Most importantly, Notre Dame Students love sanctions because they strike at the heart of their rival’s teams without diminishing their strength of schedule (see #57).  Notre Dame Students take joy in the fact that a sanctioned USC victory will ultimately be meaningless, while a Notre Dame victory over a sanctioned USC will be joyful.  Because of these things, Notre Dame Students love it when sanctions are brought upon their rivals and they take joy in knowing that rivals will be taken down a couple levels and have to deal with the results of their nefarious ways.

*Ironically, Notre Dame Students conveniently forget the fact that their own football program was hit with sanctions in 1999 resulting from the final years of Lou Holtz (see #23).  It is unclear whether they forget this because of their love for the former coach or because they want to think their school is better than others.

Wednesday, June 2, 2010

#87: Fist Pumps

There are many ways for people to show their excitement in times of happiness.  Some people laugh, some people cry, some people display crazily large smiles on their faces, and some people jump for joy.  For Notre Dame Students, however, happiness is oftentimes displayed at bars, sporting events, and dorm parties by the variety of fist pumping (both Mike Brey style and not) that they engage in.

At football games, Notre Dame Students engage in fist pumps almost as often as they complain about how their version of The Shirt is fitting (see #2) or tout the inside information that is almost certainly false (see #8).  Usually their directions for fist pumping are given by the marching band that has developed different types of fist pumps for different situations.  If something good could potentially happen on the field, and the team needs pumping up, the band cues the crowd to get really quiet and do an overly complicated fist pump routine that takes Notre Dame Students their entire freshmen year to actually comprehend.  Whether or not this helps the football team is unclear.

Likewise, Notre Dame Students augment and change their fist pumps for various other cheers and situations.  They make an initial of their coach’s name when the band plays the 1812 Overture.  They mock the FSU tomahawk chop when the band plays the Imperial March, and controversially say kill as if they really want somebody to be killed.  They even do a quick fist pump during the playing of the fight song.
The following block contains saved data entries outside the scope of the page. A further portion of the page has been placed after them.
(* ===== verification/FifoPool.v ===== *)
(** * The FIFO pool ([templates/pool/queue/mod.rs])

    Admission, dispatch in order of admission, the join of deliveries,
    completions and stops, recovery of workers through their source, restarts
    with their budget and timers, and startup under its limit.  The end of
    operation is in FifoShutdown.v.  Last, the entry points: [PoolState::start],
    [init] and [transition], and [FifoBuilder::build] of [config.rs]. *)

From stdpp Require Import base list option numbers.
From S2P Require Import Prelude Effects BTreeMap Timers Restart Termination Settlement Interpretation Creation Workers.
From S2P Require Import WorkerPreparation WorkerStartup ProxyWorker PoolAssignment PoolPolicy PoolWorker PoolMembers.
From S2P Require Import FifoProtocol FifoShutdown.

Section FifoPool.
  Context `{FT : FifoTypes}.

Abbreviation settled_workers :=
  (CreationsSettled Nonce (StopOnShutdown Worker) WorkerError HostedInitialization Installed).
Abbreviation worker_creation := (CreateChild (StopOnShutdown Worker)).
Abbreviation child_settlement :=
  (WorkerCreationSettlement Nonce Worker WorkerError HostedInitialization Installed).
Abbreviation start_result := (ActionItemResult (PrepareWorkers Source Role) WorkerPreparationStarted Never Never).
Abbreviation preparation := (WorkerPreparation Source Role Worker Plan WorkerRejection SourceRejection).
Abbreviation role_name := (RoleName Role).
Abbreviation worker_submission := (WorkerSubmission Worker Plan).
Outside of football games, Notre Dame Students frequently engage in fist pumping to show their enthusiasm when different songs are played at bars and dorm parties.  While they are standing or even dancing in small circles (see #24) Notre Dame Students will begin to pump their fists based on musical cues that they hear throughout the night.  Songs that prompt this type of fist pumping include Livin’ on a Prayer (see #9), Rocky Top (despite the fact that it is essentially the fight song of another university), and pretty much any song that is played at the Finny’s and The Backer.  Notre Dame Students pump their fist in these situations not only because they are happy, but because they don’t really know an appropriate way to dance to these songs.

Despite the fact that they do it all the time, Notre Dame Students are pretty much oblivious to their rampant fist pumping.  Maybe it is because their fist pumping isn’t always the most useful or appropriate thing to be doing, or maybe because they secretly know that their fist pumping neither helps the football team nor makes them look cool at bars.  Regardless, Notre Dame Students pump their fists often because they really don’t know what else to do with their arms and hands.